##### Records provided #####

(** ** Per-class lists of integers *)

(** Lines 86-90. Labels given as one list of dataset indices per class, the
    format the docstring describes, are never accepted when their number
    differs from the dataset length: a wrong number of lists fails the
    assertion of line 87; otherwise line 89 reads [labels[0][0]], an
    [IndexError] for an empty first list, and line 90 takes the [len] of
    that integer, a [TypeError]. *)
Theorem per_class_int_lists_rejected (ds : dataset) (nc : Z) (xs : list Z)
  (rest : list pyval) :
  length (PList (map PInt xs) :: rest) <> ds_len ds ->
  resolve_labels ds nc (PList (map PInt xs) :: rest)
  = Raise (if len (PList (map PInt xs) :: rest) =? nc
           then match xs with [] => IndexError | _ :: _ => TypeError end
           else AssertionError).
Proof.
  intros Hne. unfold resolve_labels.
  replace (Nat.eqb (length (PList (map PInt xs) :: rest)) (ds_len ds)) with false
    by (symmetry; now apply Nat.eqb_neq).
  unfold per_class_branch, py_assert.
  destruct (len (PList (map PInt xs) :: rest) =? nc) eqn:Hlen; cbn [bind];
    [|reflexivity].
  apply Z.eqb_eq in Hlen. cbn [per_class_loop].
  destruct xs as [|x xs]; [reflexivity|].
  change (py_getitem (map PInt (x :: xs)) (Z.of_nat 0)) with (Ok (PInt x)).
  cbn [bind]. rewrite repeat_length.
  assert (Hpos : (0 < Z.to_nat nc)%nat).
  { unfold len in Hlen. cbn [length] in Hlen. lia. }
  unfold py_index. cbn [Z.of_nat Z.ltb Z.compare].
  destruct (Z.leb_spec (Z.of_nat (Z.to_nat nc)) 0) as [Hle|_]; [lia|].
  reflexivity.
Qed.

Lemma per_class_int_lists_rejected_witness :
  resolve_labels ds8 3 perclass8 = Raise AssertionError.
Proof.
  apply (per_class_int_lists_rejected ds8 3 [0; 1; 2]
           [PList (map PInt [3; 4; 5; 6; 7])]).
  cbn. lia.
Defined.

#####
##### Records provided #####

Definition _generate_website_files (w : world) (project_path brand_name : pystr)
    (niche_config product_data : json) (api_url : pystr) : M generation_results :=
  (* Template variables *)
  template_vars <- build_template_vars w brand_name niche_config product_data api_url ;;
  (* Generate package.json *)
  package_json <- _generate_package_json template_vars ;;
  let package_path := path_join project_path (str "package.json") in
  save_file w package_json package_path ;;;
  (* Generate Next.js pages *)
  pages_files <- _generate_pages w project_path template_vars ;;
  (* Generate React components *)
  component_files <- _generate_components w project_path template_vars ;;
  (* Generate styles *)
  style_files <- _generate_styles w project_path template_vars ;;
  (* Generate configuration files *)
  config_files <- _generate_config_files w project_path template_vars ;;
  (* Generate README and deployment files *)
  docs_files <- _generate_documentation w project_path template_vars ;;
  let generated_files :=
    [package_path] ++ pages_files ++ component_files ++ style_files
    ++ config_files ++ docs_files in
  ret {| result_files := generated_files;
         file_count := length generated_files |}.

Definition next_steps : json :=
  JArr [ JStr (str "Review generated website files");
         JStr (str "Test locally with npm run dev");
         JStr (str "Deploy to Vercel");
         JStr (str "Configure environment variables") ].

#####

**Exercise goal**
Repeat exactly the lines above from the one with "by (symmetry; now apply Nat.eqb_neq)." up to and including the one with "assert (Hpos : (0 < Z.to_nat nc)%nat).". No other line belongs in the reply.

**Response**
    by (symmetry; now apply Nat.eqb_neq).
  unfold per_class_branch, py_assert.
  destruct (len (PList (map PInt xs) :: rest) =? nc) eqn:Hlen; cbn [bind];
    [|reflexivity].
  apply Z.eqb_eq in Hlen. cbn [per_class_loop].
  destruct xs as [|x xs]; [reflexivity|].
  change (py_getitem (map PInt (x :: xs)) (Z.of_nat 0)) with (Ok (PInt x)).
  cbn [bind]. rewrite repeat_length.
  assert (Hpos : (0 < Z.to_nat nc)%nat).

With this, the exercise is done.